Task details: Repeat every entry exactly. Leave nothing out.

Information provided:

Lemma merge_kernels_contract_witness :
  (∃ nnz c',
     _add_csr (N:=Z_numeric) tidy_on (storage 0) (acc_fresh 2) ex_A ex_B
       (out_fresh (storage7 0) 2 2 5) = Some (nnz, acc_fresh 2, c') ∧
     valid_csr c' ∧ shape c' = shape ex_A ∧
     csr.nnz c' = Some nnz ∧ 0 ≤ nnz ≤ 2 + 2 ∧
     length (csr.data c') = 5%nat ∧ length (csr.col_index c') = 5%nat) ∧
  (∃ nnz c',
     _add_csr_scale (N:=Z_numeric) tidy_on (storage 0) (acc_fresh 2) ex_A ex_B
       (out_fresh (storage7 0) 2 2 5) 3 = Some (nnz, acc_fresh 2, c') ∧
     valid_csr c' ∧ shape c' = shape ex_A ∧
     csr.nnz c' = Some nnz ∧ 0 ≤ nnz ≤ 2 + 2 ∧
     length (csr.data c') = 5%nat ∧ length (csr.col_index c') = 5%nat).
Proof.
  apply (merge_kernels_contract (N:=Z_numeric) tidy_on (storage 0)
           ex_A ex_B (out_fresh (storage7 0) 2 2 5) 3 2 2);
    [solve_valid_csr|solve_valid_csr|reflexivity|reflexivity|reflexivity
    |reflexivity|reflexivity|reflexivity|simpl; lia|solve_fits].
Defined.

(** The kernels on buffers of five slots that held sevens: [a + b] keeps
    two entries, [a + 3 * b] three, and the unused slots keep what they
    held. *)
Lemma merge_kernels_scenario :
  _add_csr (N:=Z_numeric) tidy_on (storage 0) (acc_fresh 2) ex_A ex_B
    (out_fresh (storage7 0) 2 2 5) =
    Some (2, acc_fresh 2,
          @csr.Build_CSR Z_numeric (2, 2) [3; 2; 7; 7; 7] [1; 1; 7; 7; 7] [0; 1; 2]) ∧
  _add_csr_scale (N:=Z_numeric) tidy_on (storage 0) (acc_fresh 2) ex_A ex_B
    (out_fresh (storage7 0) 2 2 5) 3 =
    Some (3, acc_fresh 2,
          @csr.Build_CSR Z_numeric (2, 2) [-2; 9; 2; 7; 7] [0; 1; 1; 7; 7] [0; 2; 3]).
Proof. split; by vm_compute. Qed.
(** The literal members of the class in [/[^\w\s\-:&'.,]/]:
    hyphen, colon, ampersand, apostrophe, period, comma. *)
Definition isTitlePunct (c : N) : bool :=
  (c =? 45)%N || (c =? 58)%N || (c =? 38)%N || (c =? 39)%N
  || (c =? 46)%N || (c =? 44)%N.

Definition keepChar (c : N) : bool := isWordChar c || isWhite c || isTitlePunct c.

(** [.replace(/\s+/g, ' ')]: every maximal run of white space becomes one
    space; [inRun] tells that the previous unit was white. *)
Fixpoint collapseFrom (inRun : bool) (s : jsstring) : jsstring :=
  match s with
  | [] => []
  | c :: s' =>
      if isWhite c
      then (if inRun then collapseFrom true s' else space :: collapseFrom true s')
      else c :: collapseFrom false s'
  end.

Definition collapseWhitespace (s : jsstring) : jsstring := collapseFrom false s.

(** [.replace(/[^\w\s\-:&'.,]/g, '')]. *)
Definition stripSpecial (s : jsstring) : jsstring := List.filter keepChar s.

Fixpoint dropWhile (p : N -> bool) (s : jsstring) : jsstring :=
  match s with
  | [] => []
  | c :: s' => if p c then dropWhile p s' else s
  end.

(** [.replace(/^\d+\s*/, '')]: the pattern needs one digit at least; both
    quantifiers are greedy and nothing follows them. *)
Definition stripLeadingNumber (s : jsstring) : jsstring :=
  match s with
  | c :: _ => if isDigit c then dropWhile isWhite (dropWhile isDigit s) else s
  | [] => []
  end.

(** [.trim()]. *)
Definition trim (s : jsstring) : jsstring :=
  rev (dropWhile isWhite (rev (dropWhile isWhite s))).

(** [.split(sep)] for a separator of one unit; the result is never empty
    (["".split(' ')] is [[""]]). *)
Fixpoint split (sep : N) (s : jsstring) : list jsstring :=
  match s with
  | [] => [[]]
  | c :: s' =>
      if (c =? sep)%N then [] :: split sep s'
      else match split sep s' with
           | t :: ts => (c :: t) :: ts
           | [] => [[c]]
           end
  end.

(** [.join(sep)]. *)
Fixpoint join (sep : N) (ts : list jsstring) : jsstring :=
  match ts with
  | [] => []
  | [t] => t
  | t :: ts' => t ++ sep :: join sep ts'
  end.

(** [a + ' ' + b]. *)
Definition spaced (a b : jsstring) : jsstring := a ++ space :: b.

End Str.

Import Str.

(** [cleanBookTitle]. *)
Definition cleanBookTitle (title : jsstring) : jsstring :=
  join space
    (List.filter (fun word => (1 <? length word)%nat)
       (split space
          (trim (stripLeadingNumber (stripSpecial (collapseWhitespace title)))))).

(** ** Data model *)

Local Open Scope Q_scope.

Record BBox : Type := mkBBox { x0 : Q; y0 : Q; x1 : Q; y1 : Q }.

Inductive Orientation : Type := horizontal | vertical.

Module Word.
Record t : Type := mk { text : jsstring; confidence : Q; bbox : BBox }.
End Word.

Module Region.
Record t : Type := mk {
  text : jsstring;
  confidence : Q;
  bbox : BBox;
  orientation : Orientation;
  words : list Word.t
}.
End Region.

Result of the exercise:
Lemma merge_kernels_contract_witness :
  (∃ nnz c',
     _add_csr (N:=Z_numeric) tidy_on (storage 0) (acc_fresh 2) ex_A ex_B
       (out_fresh (storage7 0) 2 2 5) = Some (nnz, acc_fresh 2, c') ∧
     valid_csr c' ∧ shape c' = shape ex_A ∧
     csr.nnz c' = Some nnz ∧ 0 ≤ nnz ≤ 2 + 2 ∧
     length (csr.data c') = 5%nat ∧ length (csr.col_index c') = 5%nat) ∧
  (∃ nnz c',
     _add_csr_scale (N:=Z_numeric) tidy_on (storage 0) (acc_fresh 2) ex_A ex_B
       (out_fresh (storage7 0) 2 2 5) 3 = Some (nnz, acc_fresh 2, c') ∧
     valid_csr c' ∧ shape c' = shape ex_A ∧
     csr.nnz c' = Some nnz ∧ 0 ≤ nnz ≤ 2 + 2 ∧
     length (csr.data c') = 5%nat ∧ length (csr.col_index c') = 5%nat).
Proof.
  apply (merge_kernels_contract (N:=Z_numeric) tidy_on (storage 0)
           ex_A ex_B (out_fresh (storage7 0) 2 2 5) 3 2 2);
    [solve_valid_csr|solve_valid_csr|reflexivity|reflexivity|reflexivity
    |reflexivity|reflexivity|reflexivity|simpl; lia|solve_fits].
Defined.

(** The kernels on buffers of five slots that held sevens: [a + b] keeps
    two entries, [a + 3 * b] three, and the unused slots keep what they
    held. *)
Lemma merge_kernels_scenario :
  _add_csr (N:=Z_numeric) tidy_on (storage 0) (acc_fresh 2) ex_A ex_B
    (out_fresh (storage7 0) 2 2 5) =
    Some (2, acc_fresh 2,
          @csr.Build_CSR Z_numeric (2, 2) [3; 2; 7; 7; 7] [1; 1; 7; 7; 7] [0; 1; 2]) ∧
  _add_csr_scale (N:=Z_numeric) tidy_on (storage 0) (acc_fresh 2) ex_A ex_B
    (out_fresh (storage7 0) 2 2 5) 3 =
    Some (3, acc_fresh 2,
          @csr.Build_CSR Z_numeric (2, 2) [-2; 9; 2; 7; 7] [0; 1; 1; 7; 7] [0; 2; 3]).
Proof. split; by vm_compute. Qed.
(** The literal members of the class in [/[^\w\s\-:&'.,]/]:
    hyphen, colon, ampersand, apostrophe, period, comma. *)
Definition isTitlePunct (c : N) : bool :=
  (c =? 45)%N || (c =? 58)%N || (c =? 38)%N || (c =? 39)%N
  || (c =? 46)%N || (c =? 44)%N.

Definition keepChar (c : N) : bool := isWordChar c || isWhite c || isTitlePunct c.

(** [.replace(/\s+/g, ' ')]: every maximal run of white space becomes one
    space; [inRun] tells that the previous unit was white. *)
Fixpoint collapseFrom (inRun : bool) (s : jsstring) : jsstring :=
  match s with
  | [] => []
  | c :: s' =>
      if isWhite c
      then (if inRun then collapseFrom true s' else space :: collapseFrom true s')
      else c :: collapseFrom false s'
  end.

Definition collapseWhitespace (s : jsstring) : jsstring := collapseFrom false s.

(** [.replace(/[^\w\s\-:&'.,]/g, '')]. *)
Definition stripSpecial (s : jsstring) : jsstring := List.filter keepChar s.

Fixpoint dropWhile (p : N -> bool) (s : jsstring) : jsstring :=
  match s with
  | [] => []
  | c :: s' => if p c then dropWhile p s' else s
  end.

(** [.replace(/^\d+\s*/, '')]: the pattern needs one digit at least; both
    quantifiers are greedy and nothing follows them. *)
Definition stripLeadingNumber (s : jsstring) : jsstring :=
  match s with
  | c :: _ => if isDigit c then dropWhile isWhite (dropWhile isDigit s) else s
  | [] => []
  end.

(** [.trim()]. *)
Definition trim (s : jsstring) : jsstring :=
  rev (dropWhile isWhite (rev (dropWhile isWhite s))).

(** [.split(sep)] for a separator of one unit; the result is never empty
    (["".split(' ')] is [[""]]). *)
Fixpoint split (sep : N) (s : jsstring) : list jsstring :=
  match s with
  | [] => [[]]
  | c :: s' =>
      if (c =? sep)%N then [] :: split sep s'
      else match split sep s' with
           | t :: ts => (c :: t) :: ts
           | [] => [[c]]
           end
  end.

(** [.join(sep)]. *)
Fixpoint join (sep : N) (ts : list jsstring) : jsstring :=
  match ts with
  | [] => []
  | [t] => t
  | t :: ts' => t ++ sep :: join sep ts'
  end.

(** [a + ' ' + b]. *)
Definition spaced (a b : jsstring) : jsstring := a ++ space :: b.

End Str.

Import Str.

(** [cleanBookTitle]. *)
Definition cleanBookTitle (title : jsstring) : jsstring :=
  join space
    (List.filter (fun word => (1 <? length word)%nat)
       (split space
          (trim (stripLeadingNumber (stripSpecial (collapseWhitespace title)))))).

(** ** Data model *)

Local Open Scope Q_scope.

Record BBox : Type := mkBBox { x0 : Q; y0 : Q; x1 : Q; y1 : Q }.

Inductive Orientation : Type := horizontal | vertical.

Module Word.
Record t : Type := mk { text : jsstring; confidence : Q; bbox : BBox }.
End Word.

Module Region.
Record t : Type := mk {
  text : jsstring;
  confidence : Q;
  bbox : BBox;
  orientation : Orientation;
  words : list Word.t
}.
End Region.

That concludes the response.